Data for this task →
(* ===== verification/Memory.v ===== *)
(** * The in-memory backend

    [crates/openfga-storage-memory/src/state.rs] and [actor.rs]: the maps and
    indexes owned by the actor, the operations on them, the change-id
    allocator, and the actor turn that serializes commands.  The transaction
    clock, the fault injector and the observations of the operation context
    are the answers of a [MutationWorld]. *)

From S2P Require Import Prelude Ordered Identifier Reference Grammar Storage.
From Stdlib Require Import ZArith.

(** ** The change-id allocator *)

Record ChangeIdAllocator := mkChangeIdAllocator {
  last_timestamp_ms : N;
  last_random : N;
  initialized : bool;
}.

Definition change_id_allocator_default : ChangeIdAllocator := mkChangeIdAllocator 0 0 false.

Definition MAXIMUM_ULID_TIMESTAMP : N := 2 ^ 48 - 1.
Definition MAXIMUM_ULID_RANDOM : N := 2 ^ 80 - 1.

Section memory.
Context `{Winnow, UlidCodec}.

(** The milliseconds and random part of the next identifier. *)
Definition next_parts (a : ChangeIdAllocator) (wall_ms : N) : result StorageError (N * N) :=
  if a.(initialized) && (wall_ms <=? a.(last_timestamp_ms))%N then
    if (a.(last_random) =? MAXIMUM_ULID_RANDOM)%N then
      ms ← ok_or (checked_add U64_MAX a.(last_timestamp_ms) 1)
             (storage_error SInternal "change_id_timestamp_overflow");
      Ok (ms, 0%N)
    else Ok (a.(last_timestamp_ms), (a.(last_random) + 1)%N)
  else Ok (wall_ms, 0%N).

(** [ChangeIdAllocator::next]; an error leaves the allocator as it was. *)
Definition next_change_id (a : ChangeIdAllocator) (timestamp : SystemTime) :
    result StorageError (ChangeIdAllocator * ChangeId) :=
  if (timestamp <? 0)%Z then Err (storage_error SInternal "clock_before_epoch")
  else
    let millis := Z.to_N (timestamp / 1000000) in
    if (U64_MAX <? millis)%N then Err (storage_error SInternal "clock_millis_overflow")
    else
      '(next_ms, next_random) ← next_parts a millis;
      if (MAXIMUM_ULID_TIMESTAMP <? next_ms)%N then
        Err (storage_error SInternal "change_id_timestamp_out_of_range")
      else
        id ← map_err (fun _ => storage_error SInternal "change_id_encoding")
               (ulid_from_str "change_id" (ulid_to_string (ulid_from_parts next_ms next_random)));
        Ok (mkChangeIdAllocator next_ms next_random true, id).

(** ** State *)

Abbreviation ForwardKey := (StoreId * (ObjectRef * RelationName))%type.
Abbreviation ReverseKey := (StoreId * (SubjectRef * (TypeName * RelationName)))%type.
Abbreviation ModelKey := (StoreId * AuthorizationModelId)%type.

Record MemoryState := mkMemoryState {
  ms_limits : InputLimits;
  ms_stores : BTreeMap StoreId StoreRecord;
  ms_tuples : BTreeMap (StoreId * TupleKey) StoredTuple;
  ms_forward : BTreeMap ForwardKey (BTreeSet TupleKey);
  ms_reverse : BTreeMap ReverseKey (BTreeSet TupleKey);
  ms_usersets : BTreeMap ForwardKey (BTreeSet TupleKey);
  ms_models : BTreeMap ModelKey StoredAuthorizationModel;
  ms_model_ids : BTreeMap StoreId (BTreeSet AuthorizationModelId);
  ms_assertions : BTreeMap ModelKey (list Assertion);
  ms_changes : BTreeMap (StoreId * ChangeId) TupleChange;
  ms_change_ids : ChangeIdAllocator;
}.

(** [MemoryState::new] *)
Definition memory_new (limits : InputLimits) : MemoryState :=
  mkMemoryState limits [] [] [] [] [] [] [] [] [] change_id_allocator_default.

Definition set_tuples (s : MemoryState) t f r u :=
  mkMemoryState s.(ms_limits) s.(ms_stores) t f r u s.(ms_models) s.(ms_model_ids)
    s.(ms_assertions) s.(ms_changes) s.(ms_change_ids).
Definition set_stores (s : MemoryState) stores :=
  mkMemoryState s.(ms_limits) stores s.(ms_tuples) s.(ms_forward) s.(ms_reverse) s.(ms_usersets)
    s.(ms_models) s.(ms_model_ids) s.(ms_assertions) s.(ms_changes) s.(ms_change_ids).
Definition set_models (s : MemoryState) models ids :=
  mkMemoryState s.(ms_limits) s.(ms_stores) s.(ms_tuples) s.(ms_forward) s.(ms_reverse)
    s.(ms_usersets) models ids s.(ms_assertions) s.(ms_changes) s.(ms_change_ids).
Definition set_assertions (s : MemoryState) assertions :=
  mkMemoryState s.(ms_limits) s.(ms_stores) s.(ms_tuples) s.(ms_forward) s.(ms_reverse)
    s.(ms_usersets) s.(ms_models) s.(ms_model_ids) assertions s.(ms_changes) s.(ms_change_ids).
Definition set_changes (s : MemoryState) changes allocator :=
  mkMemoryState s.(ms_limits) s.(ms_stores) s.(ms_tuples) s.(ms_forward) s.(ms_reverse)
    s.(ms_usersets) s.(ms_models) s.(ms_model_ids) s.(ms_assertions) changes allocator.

Activity → Where the line containing "s.(ms_usersets) s.(ms_models) s.(ms_model_ids) assertions" appears, start copying, and go on exactly through the last line of the data.

Exercise result →
    s.(ms_usersets) s.(ms_models) s.(ms_model_ids) assertions s.(ms_changes) s.(ms_change_ids).
Definition set_changes (s : MemoryState) changes allocator :=
  mkMemoryState s.(ms_limits) s.(ms_stores) s.(ms_tuples) s.(ms_forward) s.(ms_reverse)
    s.(ms_usersets) s.(ms_models) s.(ms_model_ids) s.(ms_assertions) changes allocator.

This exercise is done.